How is portal vein thrombosis diagnosed and treated?

  Triggers of portal vein thrombosis.
  Slowed portal blood flow, structural changes in the liver, portal vein endothelial injury, plasma fibrinogen FIB, liver transplantation, diabetes, braking, oral contraceptives, history of smoking, tumors, surgery, etc.
  Portal vein thrombosis after surgery.
  Pre-operative portal vein thrombosis already present in 6-10% of patients, diameter of portal/splenic veins, spleen size, post-operative portal flow velocity, pre- and post-operative portal pressure, post-operative complications, coagulation (platelets) after splenectomy, surgical mechanical damage to blood vessels, blind end of splenic vein, coagulant use, volume deficit, abdominal inflammation or infection.

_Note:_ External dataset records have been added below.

(* ===== verification/BlockDemo.v ===== *)
(** * The pages of block devices: an instance

    A driver that keeps its blocks in a function; a page of a device is dirtied and
    the device flushed. *)

From Stdlib Require Import ZArith Lia.
From stdpp Require Import base list gmap.
From S2P Require Import Prelude Page PageSpec PageTable PageTableSpec PageTableOps PageTableDemo PFrame PFrameSpec PFrameOps PFrameOut PFrameDemo BlockPages.

Module BlockDemo.
Import Page PageSpec PageTable PageTableSpec PageTableOps PageTableDemo PFrame PFrameSpec PFrameOps PFrameOut PFrameDemo BlockPages.
Local Open Scope Z_scope.

(** The contents of pages by address and of blocks by device and number. *)
Record machine := Machine { m_mem : Z -> Z; m_blocks : Z -> Z -> Z }.

#[export] Instance ramdisk : BlockOps machine := {|
  read_block := fun dev a n _ m => Done 0 (Machine (fun b => if b =? a then m_blocks m dev n else m_mem m b) (m_blocks m));
  write_block := fun dev a n _ m => Done 0 (Machine (m_mem m) (fun d k => if (d =? dev) && (k =? n) then m_mem m a else m_blocks m d k))
|}.

#[export, refine] Instance ramdisk_laws : BlockLaws machine Z := {| content := m_mem; stored := m_blocks |}.
Proof.
  - intros dev a n w. right. eexists. split; [reflexivity|]. cbn. rewrite Z.eqb_refl. split_and!; try done.
    intros b Hb. by rewrite (proj2 (Z.eqb_neq _ _) Hb).
  - intros dev a n w. right. eexists. split; [reflexivity|]. cbn. rewrite !Z.eqb_refl. split_and!; try done.
    intros d m Hne. destruct (Z.eqb_spec d dev) as [->|]; [|done]. destruct (Z.eqb_spec m n) as [->|]; [|done]. by destruct Hne.
Defined.

Lemma ramdisk_succeeds : writes_succeed (W := machine).
Proof. intros o x w Ho. rewrite (blockdev_clean_run o x w Ho). by eexists. Qed.

Lemma ramdisk_dirties o x (w : machine) : mmo_dirtypage o x w = Done 0 w.
Proof. reflexivity. Qed.

#[local] Opaque booted LAY DIRS.
#[local] Instance no_reclaiming : Reclaim := fun s => Done 0 s.

(** Page 3 of the device at 1000 is dirty; after flushing block 3 holds what the page
    held and block 4 is what it was. *)
Lemma blockdev_flush_all_spec_witness : exists (s s' : pfst machine) x, pframes s !! 100 = Some x /\ pframe_is_dirty x = true /\
  blockdev_flush_all 2 1000 s = Done tt s' /\ pframes s' !! 100 = None /\
  m_blocks (pf_world s') 1000 3 = m_mem (pf_world s) (pf_addr x) /\ m_blocks (pf_world s') 1000 4 = m_blocks (pf_world s) 1000 4.
Proof.
  destruct (cache_dirtied (Machine (fun a => a) (fun _ _ => 0)) ramdisk_dirties) as (s & x & Ho & Hd & _).
  pose proof (one_page_obj s x Ho) as Hy. pose proof (one_page_frame s x Ho) as Hx. pose proof (op_id _ _ Ho) as (_ & Hn & _).
  destruct (blockdev_flush_all_spec LAY DIRS s 1000 _ 2 (op_ok _ _ Ho) (one_page_idle s x Ho) ramdisk_succeeds Hy) as (s' & E & _ & Hf & _ & Hw & Hoth).
  - cbn [mmo_respages]. rewrite (op_alloc _ _ Ho). done.
  - unfold dirty_in. cbn [mmo_respages]. rewrite filter_cons, filter_nil. case_decide; cbn [length]; lia.
  - exists s, s', x. split; [exact Hx|]. split; [exact Hd|]. split; [exact E|]. split_and!.
    + rewrite Hf, decide_True by left. reflexivity.
    + rewrite <- Hn. exact (Hw 100 x ltac:(left) Hx Hd).
    + apply (Hoth 1000 4). intros pf z Hpf Hz _ [= En]. cbn [mmo_respages] in Hpf. apply list_elem_of_singleton in Hpf as ->.
      assert (z = x) as -> by congruence. rewrite Hn in En. discriminate En.
Defined.
End BlockDemo.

  Morbidity characteristics.
  High incidence of 22%-39%, acute onset (1-3 weeks postoperatively, as early as 3 days postoperatively), often lack of clinical specificity, insidious or even asymptomatic onset easily overlooked and missed, slow chronic thrombosis with collateral vessel formation, individual empirical treatment (lack of guideline guidance).
  Typing.
  I thrombosis is limited to intrahepatic portal branches;
  Ⅱ confined to the main portal vein;
  Ⅲ limited to portal vein trunk and portal vein branches;
  IV limited to superior mesenteric vein and/or splenic vein;
  V limited to portal vein trunk, superior mesenteric vein and/or splenic vein;
  VI main trunk, branches of portal vein, superior mesenteric vein and/or splenic vein are involved
  Yerdel classification.
  Grade I: less than 50% of the portal vein lumen, limited without extension to the superior mesenteric vein;
  Grade II: portal vein obstruction of 50% to 100%, with or without extension into the superior mesenteric vein;
  Grade III: complete obstruction of portal vein and proximal superior mesenteric vein, while the distal superior mesenteric vein is still patent;
  Grade IV: complete obstruction of the portal, proximal and distal superior mesenteric veins.

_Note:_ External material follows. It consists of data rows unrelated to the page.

(* ===== verification/S5Ops.v ===== *)
(** * The operations on the free lists

    Each operation returns, leaves the list it works on with one element more or one
    less, and marks what it has changed: no page is left that could be lost. *)

From Stdlib Require Import ZArith Lia.
From stdpp Require Import base list gmap.
From S2P Require Import Prelude Vnode S5 S5Spec S5Lists.

Module S5Ops.
Import S5 S5Spec S5Lists.
Local Open Scope Z_scope.

Section Ops.
Context {S : Type} `{BlockCacheLaws S} (fs : s5fs).
Implicit Types s : S.

(** The superblock is in a pinned frame since the file system was mounted. *)
Definition mounted s : Prop := frame_of s S5_SUPER_BLOCK = Some (s5f_super fs) /\ 0 < pins s (s5f_super fs).

Lemma mounted_kept U s s' : mounted s -> kept U s s' -> mounted s'.
Proof. intros [Hf Hp] K. destruct (kp_frame _ _ _ K _ _ Hf Hp) as [Hf' Hp']. split; [done|lia]. Qed.

Lemma sized_view s : sized (view s).
Proof. intros b. apply view_length. Qed.

Lemma word_range s k : mounted s -> 0 <= k < 1024 -> bc_load (s5f_super fs) k s = Done (sword (view s) k) s.
Proof. intros [Hf _] Hk. by apply load_law. Qed.

(** The block becomes a node of the list: what [s5_free_block] does when the node in
    the superblock is full. *)
Lemma new_node_run s b : stable s -> mounted s -> b <> S5_SUPER_BLOCK -> exists s',
  (forall k : kern S unit, (let* r := bc_get b in
   let* prev_free_blocks := deref r.2 in
   s5_copy_words (Z.to_nat S5_NBLKS_PER_FNODE) prev_free_blocks 0 (s5f_super fs) s5s_free_blocks ;;
   bc_dirty prev_free_blocks ;;
   k) s = k s') /\ kept [] s s' /\
  (forall b', view s' b' = upd (view s) b (copy_list 30 0 s5s_free_blocks (view s S5_SUPER_BLOCK) (view s b)) b') /\ locked s' = locked s.
Proof.
  intros Hst Hm Hb. destruct (get_page_run s b Hst) as (p & s1 & E1 & Hf & K1 & V1 & L1).
  destruct (mounted_kept _ _ _ Hm K1) as [Hf0 _].
  destruct (copy_words_run (Z.to_nat S5_NBLKS_PER_FNODE) s1 b p S5_SUPER_BLOCK (s5f_super fs) 0 s5s_free_blocks) as (s2 & E2 & K2 & V2 & F2 & P2 & L2); try done.
  destruct (dirty_law s2 b p) as (s3 & E3 & C); [by rewrite F2|]. pose proof C as [C1 C2 C3 C4 C5].
  exists s3. split_and!.
  - intros k. krun E1. cbn [snd]. erewrite (bind_done _ _ _ p) by reflexivity. krun E2. by krun E3.
  - eapply (kept_safe ([] ++ [b] ++ [])); [apply (kept_trans _ _ s s1); [done|]; apply (kept_trans _ _ s1 s2); [done|]|].
    + eapply change_kept; [exact C|]. intros b' _ Hs. by right.
    + intros b' [->|[]%elem_of_nil]%elem_of_cons. right. apply C4. by left.
  - intros b'. rewrite C1, V2. unfold upd. destruct (decide (b' = b)) as [->|]; [by rewrite !V1|apply V1].
  - congruence.
Qed.

(** Two words of the superblock are stored, and it is marked dirty. *)
Lemma super_stores_run s i x j y : mounted s -> 0 <= i < 1024 -> 0 <= j < 1024 -> exists s',
  (bc_store (s5f_super fs) i x ;; bc_store (s5f_super fs) j y) s = Done tt s' /\ kept [S5_SUPER_BLOCK] s s' /\
  (forall b', view s' b' = upd (view s) S5_SUPER_BLOCK (put j y (put i x (view s S5_SUPER_BLOCK))) b') /\ locked s' = locked s.
Proof.
  intros Hm Hi Hj. pose proof Hm as [Hf Hp]. destruct (store_word_run s _ _ i x Hf Hi) as (s1 & E1 & K1 & V1 & F1 & P1 & L1).
  destruct (store_word_run s1 S5_SUPER_BLOCK (s5f_super fs) j y) as (s2 & E2 & K2 & V2 & F2 & P2 & L2); [by rewrite F1|done|].
  exists s2. split_and!; [by krun E1| |..].
  - eapply kept_safe; [by apply (kept_trans [S5_SUPER_BLOCK] [S5_SUPER_BLOCK] s s1 s2)|]. set_solver.
  - intros b'. rewrite V2. unfold upd. destruct (decide (b' = S5_SUPER_BLOCK)) as [->|]; [by rewrite V1, upd_eq|by rewrite V1, upd_ne].
  - congruence.
Qed.

Lemma dirty_super_run s : mounted s -> exists s', s5_dirty_super s = Done tt s' /\ kept [] s s' /\
  (forall b', view s' b' = view s b') /\ safe s' S5_SUPER_BLOCK /\ locked s' = locked s.
Proof.
  intros [Hf Hp]. destruct (dirty_block_hit s _ _ Hf) as (s' & E & C). pose proof C as [C1 C2 C3 C4 C5]. exists s'. split_and!; try done.
  - eapply change_kept; [exact C|]. intros b' _ Hs. by right.
  - apply C4. by left.
Qed.

Lemma lock_fs_run s : locked s = false -> exists s', lock_s5 s = Done tt s' /\ kept [] s s' /\ (forall b', view s' b' = view s b') /\
  (forall b', frame_of s' b' = frame_of s b') /\ locked s' = true.
Proof. intros L. destruct (lock_law s L) as (s' & E & C). pose proof C as [C1 C2 C3 C4 C5]. exists s'. split_and!; try done. by eapply change_kept. Qed.

Lemma unlock_fs_run s : locked s = true -> exists s', unlock_s5 s = Done tt s' /\ kept [] s s' /\ (forall b', view s' b' = view s b') /\
  (forall b', frame_of s' b' = frame_of s b') /\ locked s' = false.
Proof. intros L. destruct (unlock_law s L) as (s' & E & C). pose proof C as [C1 C2 C3 C4 C5]. exists s'. split_and!; try done. by eapply change_kept. Qed.

(** The assignments of [s5_free_block], in both branches. *)
Definition push_block (b n : Z) : kern S unit :=
  if S5_NBLKS_PER_FNODE - 1 =? n then
    let* r := bc_get b in
    let* prev_free_blocks := deref r.2 in
    s5_copy_words (Z.to_nat S5_NBLKS_PER_FNODE) prev_free_blocks 0 (s5f_super fs) s5s_free_blocks ;;
    bc_dirty prev_free_blocks ;;
    bc_store (s5f_super fs) s5s_nfree 0 ;;
    bc_store (s5f_super fs) (s5s_free_blocks + (S5_NBLKS_PER_FNODE - 1)) b
  else
    bc_store (s5f_super fs) s5s_nfree (u32 (n + 1)) ;;
    bc_store (s5f_super fs) (s5s_free_blocks + n) b.

Lemma push_block_run s b : stable s -> mounted s -> b <> S5_SUPER_BLOCK -> 0 <= sword (view s) s5s_nfree <= 29 ->
  exists s', push_block b (sword (view s) s5s_nfree) s = Done tt s' /\ kept [S5_SUPER_BLOCK] s s' /\
    (forall b', view s' b' = freed b (view s) b') /\ locked s' = locked s.
Proof.
  intros Hst Hm Hb Hn. unfold push_block, freed, sword in *. set (n := word (view s S5_SUPER_BLOCK) s5s_nfree) in *.
  change (S5_NBLKS_PER_FNODE - 1) with 29. rewrite (Z.eqb_sym 29 n). destruct (Z.eqb_spec n 29) as [Hfull|Hfree].
  - destruct (new_node_run s b Hst Hm Hb) as (s2 & E2 & K2 & V2 & L2).
    rewrite E2. destruct (super_stores_run s2 s5s_nfree 0 (s5s_free_blocks + 29) b (mounted_kept _ _ _ Hm K2) ltac:(done) ltac:(done)) as (s3 & E3 & K3 & V3 & L3).
    exists s3. split_and!; [done|by apply (kept_trans [] _ _ s2)| |congruence].
    intros b'. rewrite V3. unfold upd. rewrite !V2. unfold upd. rewrite (decide_False (P := S5_SUPER_BLOCK = b)) by done. done.
  - destruct (super_stores_run s s5s_nfree (u32 (n + 1)) (s5s_free_blocks + n) b Hm ltac:(done) ltac:(unfold s5s_free_blocks; lia)) as (s3 & E3 & K3 & V3 & L3).
    exists s3. split_and!; [done|done| |congruence]. intros b'. by rewrite V3, u32_small by lia.
Qed.

Lemma free_block_run s b : stable s -> locked s = false -> mounted s -> 0 <= sword (view s) s5s_nfree <= 29 -> b <> S5_SUPER_BLOCK ->
  exists s', s5_free_block fs b s = Done tt s' /\ kept [] s s' /\ (forall b', view s' b' = freed b (view s) b') /\ locked s' = false.
Proof.
  intros Hst Hl Hm Hn Hb. destruct (lock_fs_run s Hl) as (s1 & E1 & K1 & V1 & _ & L1). unfold s5_free_block. krun E1.
  pose proof (mounted_kept _ _ _ Hm K1) as Hm1. krun (word_range s1 s5s_nfree Hm1 ltac:(done)).
  assert (sword (view s1) s5s_nfree = sword (view s) s5s_nfree) as Hn1 by (unfold sword; by rewrite V1).
  rewrite (bind_done _ _ s1 tt s1) by (apply kassert_true, Z.ltb_lt; unfold S5_NBLKS_PER_FNODE; lia).
  fold (push_block b (sword (view s1) s5s_nfree)).
  destruct (push_block_run s1 b (stable_kept _ _ Hst K1) Hm1 Hb ltac:(lia)) as (s2 & E2 & K2 & V2 & L2). krun E2.
  destruct (dirty_super_run s2 (mounted_kept _ _ _ Hm1 K2)) as (s3 & E3 & K3 & V3 & S3 & L3). krun E3.
  destruct (unlock_fs_run s3) as (s4 & E4 & K4 & V4 & _ & L4); [congruence|]. exists s4. split_and!; try done.
  - eapply (kept_safe ([] ++ [S5_SUPER_BLOCK] ++ [] ++ [])); [apply (kept_trans _ _ s s1); [done|]; apply (kept_trans _ _ s1 s2); [done|]; by apply (kept_trans _ _ s2 s3)|].
    intros b' [->|[]%elem_of_nil]%elem_of_cons. right. by apply (kp_safe _ _ _ K4); [apply not_elem_of_nil|].
  - intros b'. rewrite V4, V3, V2. by apply freed_proper.
Qed.

(** The state between operations: no page can be lost, nobody is in the file system. *)
Record ready s : Prop := {
  rd_safe b : safe s b;
  rd_lock : locked s = false;
  rd_super : mounted s
}.

Lemma ready_stable s : ready s -> stable s.
Proof. intros Hr b. left. by apply rd_safe. Qed.

Lemma ready_kept s s' : ready s -> kept [] s s' -> locked s' = false -> ready s'.
Proof.
  intros [R1 R2 R3] K L. split; [|done|by eapply mounted_kept]. intros b. apply (kp_safe _ _ _ K); [apply not_elem_of_nil|done].
Qed.

(** [s5_free_block] puts a block of the data area on the list of free blocks:
    the list is well formed and has exactly that block more, whether the node in the
    superblock had room or the block has become a node itself.  No other block but
    the superblock has changed, and everything that was stored is marked to be
    written. *)
Theorem s5_free_block_spec s b il fl : ready s -> fs_ok (view s) il fl -> data_block (view s) b -> b ∉ fl ->
  exists s', s5_free_block fs b s = Done tt s' /\ ready s' /\ fs_ok (view s') il (b :: fl) /\
    (forall c, c <> S5_SUPER_BLOCK -> c <> b -> view s' c = view s c).
Proof.
  intros Hr Hok Hb Hni. destruct (data_nonzero _ _ (fo_numbered _ _ _ Hok) Hb) as (Hb0 & _).
  destruct (free_block_run s b (ready_stable s Hr) (rd_lock _ Hr) (rd_super _ Hr) (bf_nfree _ _ (fo_blocks _ _ _ Hok)) Hb0) as (s' & E & K & V & L).
  exists s'. split_and!; [done|by apply (ready_kept s)| |].
  - apply (fs_ok_proper (freed b (view s))); [done|by apply freed_fs_ok].
  - intros c Hc Hcb. rewrite V. by apply freed_other.
Qed.

(** The check at mounting and unmounting looks at five words of the superblock; what
    it asks of the list of free inodes holds of every well-formed one. *)
Theorem s5_check_super_ok s il fl : mounted s -> fs_ok (view s) il fl -> sword (view s) s5s_root_inode < sword (view s) s5s_num_inodes ->
  s5_check_super (s5f_super fs) s =
    Done (if (sword (view s) s5s_magic =? S5_MAGIC) && (sword (view s) s5s_version =? S5_CURRENT_VERSION) then 0 else -1) s.
Proof.
  intros Hm Hok Hroot. unfold s5_check_super.
  krun (word_range s s5s_magic Hm ltac:(done)). krun (word_range s s5s_free_inode Hm ltac:(done)).
  krun (word_range s s5s_num_inodes Hm ltac:(done)). krun (word_range s s5s_root_inode Hm ltac:(done)). rewrite (proj2 (Z.ltb_lt _ _) Hroot), andb_true_r.
  assert ((sword (view s) s5s_free_inode <? sword (view s) s5s_num_inodes) || (sword (view s) s5s_free_inode =? NONE) = true) as ->.
  { apply orb_true_iff. destruct (ichain_first _ _ _ (if_chain _ _ (fo_inodes _ _ _ Hok))); [right; by apply Z.eqb_eq|left; by apply Z.ltb_lt]. }
  rewrite andb_true_r. destruct (_ =? S5_MAGIC); [|done]. cbn [negb]. krun (word_range s s5s_version Hm ltac:(done)). by destruct (_ =? S5_CURRENT_VERSION).
Qed.
End Ops.
End S5Ops.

  Monitoring: signs and symptoms (abdominal pain, diarrhea, fever), D-dimer, FIB, leukocytes, ascites, ultrasound/CT, liver function
  Prevention: reduction of surgical risk, protection from spontaneous shunts, low molecular heparin, enteral aspirin (50 mg qd orally), warfarin. Can prevention reduce portal vein thrombosis?
  Treatment aims: in the acute phase to eliminate the thrombus or stop its spread and improve symptoms; in the chronic phase to “recanalize” the portal vein to restore blood flow
  Individualized treatment.
  In mild cases, no special treatment is needed, expansion treatment and close observation.
  If platelets > 800×109/L or fibrinogen Fbg > 4.0g/L, thrombolytic and anticoagulant treatment should be carried out if the diagnosis of grade II or above or grade I clinical symptoms are more severe. Thrombolysis was performed by peripheral intravenous administration of urokinase 200,000-400,000 units/d , or low-molecular dextrose 250-500 mL 2 times/d for 3-5 d.
  Heparinization, warfarin maintenance for 2 months
  International normalized ratio (INR ) at 2-3 , PT 1.5-2.5 times.
  Percutaneous transhepatic therapy (TIPS), indirect method (superior mesenteric artery route), thrombolysis
  Conclusion.
  Portal vein cavernous degeneration.
  If thrombolytic anticoagulation is not effective and intestinal necrosis is suspected, aggressive portal vein dissection for embolization is performed.
  If intestinal necrosis has occurred, intestinal resection is performed.